> EXERCISE REQUIREMENTS
Search the entries below for "injection" and copy each matching line.

> PROVIDED MATERIAL
(** ** Announcements and decisions *)

(** What is sent to be seen is acknowledged and changes nothing: an event of a
    publication, and a decision of the AI gateway, whose sink reports nothing. *)
Theorem observations_change_nothing {S : Type} env s w r w' (txs : nat -> TxTick PipeDB) caps (publication : option (PublicationPort S)) W :
  let seen := fun d => process (fun e => newHandler uuid_Parse txs caps publication (as_event e)) d W = (Ack, W) in
  (forall type pid ws trace span, utf8_ValidString type = true -> Consumer.HasPrefix type "publication." = true -> pid <> uuid_Nil ->
     PublishEventSink env s type pid ws trace span w = (r, w') -> published s (env (qs_at w)) r w w' seen) /\
  (forall dc, utf8_ValidString (dc_EventType dc) = true -> utf8_ValidString (dc_Outcome dc) = true -> utf8_ValidString (dc_WorkspaceID dc) = true ->
     DecisionSink env s dc w = (r, w') -> qs_queues w' = qs_queues w \/ lands s w w' seen).
Proof.
  intros seen. split.
  - intros type pid ws trace span Hv Hp Hid Hrun. unfold PublishEventSink, act_bind, tick in Hrun.
    assert (details_ok [("event", type)]) as Hd by (by repeat (apply Forall_cons; split)).
    pose proof (base_received (env (qs_at w)) "publication" pid ws trace span [("event", type)] {["event_type" := HString type]}) as Hr.
    destruct (baseEnvelope _ _ _ _ _ _ _ _) as [e h] eqn:Eb. apply (deliver_published _ _ _ _ w) in Hrun; [|done].
    eapply published_mono; [|exact Hrun]. intros d (body & Hm & ->). unfold seen, process. rewrite (Hr body _ ltac:(by vm_compute) Hd Hm).
    unfold baseEnvelope in Eb. injection Eb as <- _. unfold processMessage, newHandler, as_event. cbn [env_TargetType ue_TargetType].
    change (("publication" =? "publication")%string) with true. cbv iota.
    unfold publication_event. cbn [env_Details]. unfold event_details. cbn [ue_Details ue_TargetType].
    change (("publication" =? "publication")%string) with true. cbv iota. unfold decode_struct, event_field. cbn [map]. assigned. all_assigned.
    cbn [d_Event env_WorkspaceID ue_WorkspaceID env_TargetID ue_TargetID]. rewrite Hp, uuid_Parse_String, (proj2 (N.eqb_neq _ _) Hid). done.
  - intros dc Hv1 Hv2 Hv3 Hrun. unfold DecisionSink, act_bind, tick in Hrun.
    assert (details_ok [("event", dc_EventType dc); ("outcome", dc_Outcome dc)]) as Hd by (by repeat (apply Forall_cons; split)).
    pose proof (base_sendable (env (qs_at w)) "ai" uuid_Nil uuid_Nil (uuid_String (dc_TraceID dc)) (uuid_String (dc_SpanID dc))
      [("event", dc_EventType dc); ("outcome", dc_Outcome dc)]
      {["principle" := HString (dc_Principle dc); "event_type" := HString (dc_EventType dc)]} ltac:(by vm_compute) Hd) as Hs.
    destruct (baseEnvelope _ _ _ _ _ _ _ _) as [e h] eqn:Eb. unfold baseEnvelope in Eb. injection Eb as <- _. cbn [fst] in *.
    unfold act_try in Hrun. destruct (deliver _ _ _ _ _) as [x w1] eqn:Ed; injection Hrun as _ <-.
    apply (deliver_published _ _ _ _ w) in Ed; [|done]. eapply published_mono in Ed as [Hpub _]; [exact Hpub|].
    intros d (body & Hm & ->). unfold seen, process.
    rewrite (received_body _ _ _ _ (set_sendable _ _ _ Hs Hv3 Hv2) Hm). unfold from_header. repeat case_match; reflexivity.
Qed.
End roundtrip.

> RESULT
    unfold baseEnvelope in Eb. injection Eb as <- _. unfold processMessage, newHandler, as_event. cbn [env_TargetType ue_TargetType].
    destruct (baseEnvelope _ _ _ _ _ _ _ _) as [e h] eqn:Eb. unfold baseEnvelope in Eb. injection Eb as <- _. cbn [fst] in *.
    unfold act_try in Hrun. destruct (deliver _ _ _ _ _) as [x w1] eqn:Ed; injection Hrun as _ <-.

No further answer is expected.